(** * UK Connections leagues: leaderboard, membership and score fan-out

    A shallow embedding of the league API of the two server variants of
    the repository:

    - [src/unnamed/part_000], the flat-file variant, which keeps
      everything in one JSON document ([data.json]) loaded and saved by
      every handler;
    - [src/server.js], the service-backed variant, whose handlers talk to
      a Supabase client.

    Each route handler becomes a function; the JSON document, the clock
    and the id generator become explicit state. *)

From Stdlib Require Import ZArith Lia Ascii String.
From stdpp Require Import base option list sorting strings pretty gmap.

(** ** JavaScript values and builtins used by the handlers *)

Module JS.

(** Truthiness of a string: only the empty string is falsy. *)
Definition truthy (s : string) : bool :=
  match s with EmptyString => false | String _ _ => true end.

(** [!f] for a request field that may be missing ([undefined] or [null]):
    a missing field and the empty string are falsy. *)
Definition missing (f : option string) : bool :=
  match f with Some s => negb (truthy s) | None => true end.

(** [a || b] on strings. *)
Definition or_else (a b : string) : string := if truthy a then a else b.

(** Strings are the UTF-8 texts of the JavaScript strings.  The white
    space and line terminator characters of ECMAScript, which
    [String.prototype.trim] strips: U+0009 to U+000D, U+0020, U+00A0,
    U+1680, U+2000 to U+200A, U+2028, U+2029, U+202F, U+205F, U+3000 and
    U+FEFF, each as the bytes of its encoding. *)
Definition encoded (bytes : list nat) : string :=
  string_of_list_ascii (ascii_of_nat <$> bytes).

Definition whiteSpace : list string :=
  encoded <$>
    [[9]; [10]; [11]; [12]; [13]; [32]; [194; 160]; [225; 154; 128];
     [226; 128; 128]; [226; 128; 129]; [226; 128; 130]; [226; 128; 131];
     [226; 128; 132]; [226; 128; 133]; [226; 128; 134]; [226; 128; 135];
     [226; 128; 136]; [226; 128; 137]; [226; 128; 138]; [226; 128; 168];
     [226; 128; 169]; [226; 128; 175]; [226; 129; 159]; [227; 128; 128];
     [239; 187; 191]].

—————

* Work request
Where a line of the data above includes "handlers", copy that line.

* Written answer
    - [src/server.js], the service-backed variant, whose handlers talk to
(** ** JavaScript values and builtins used by the handlers *)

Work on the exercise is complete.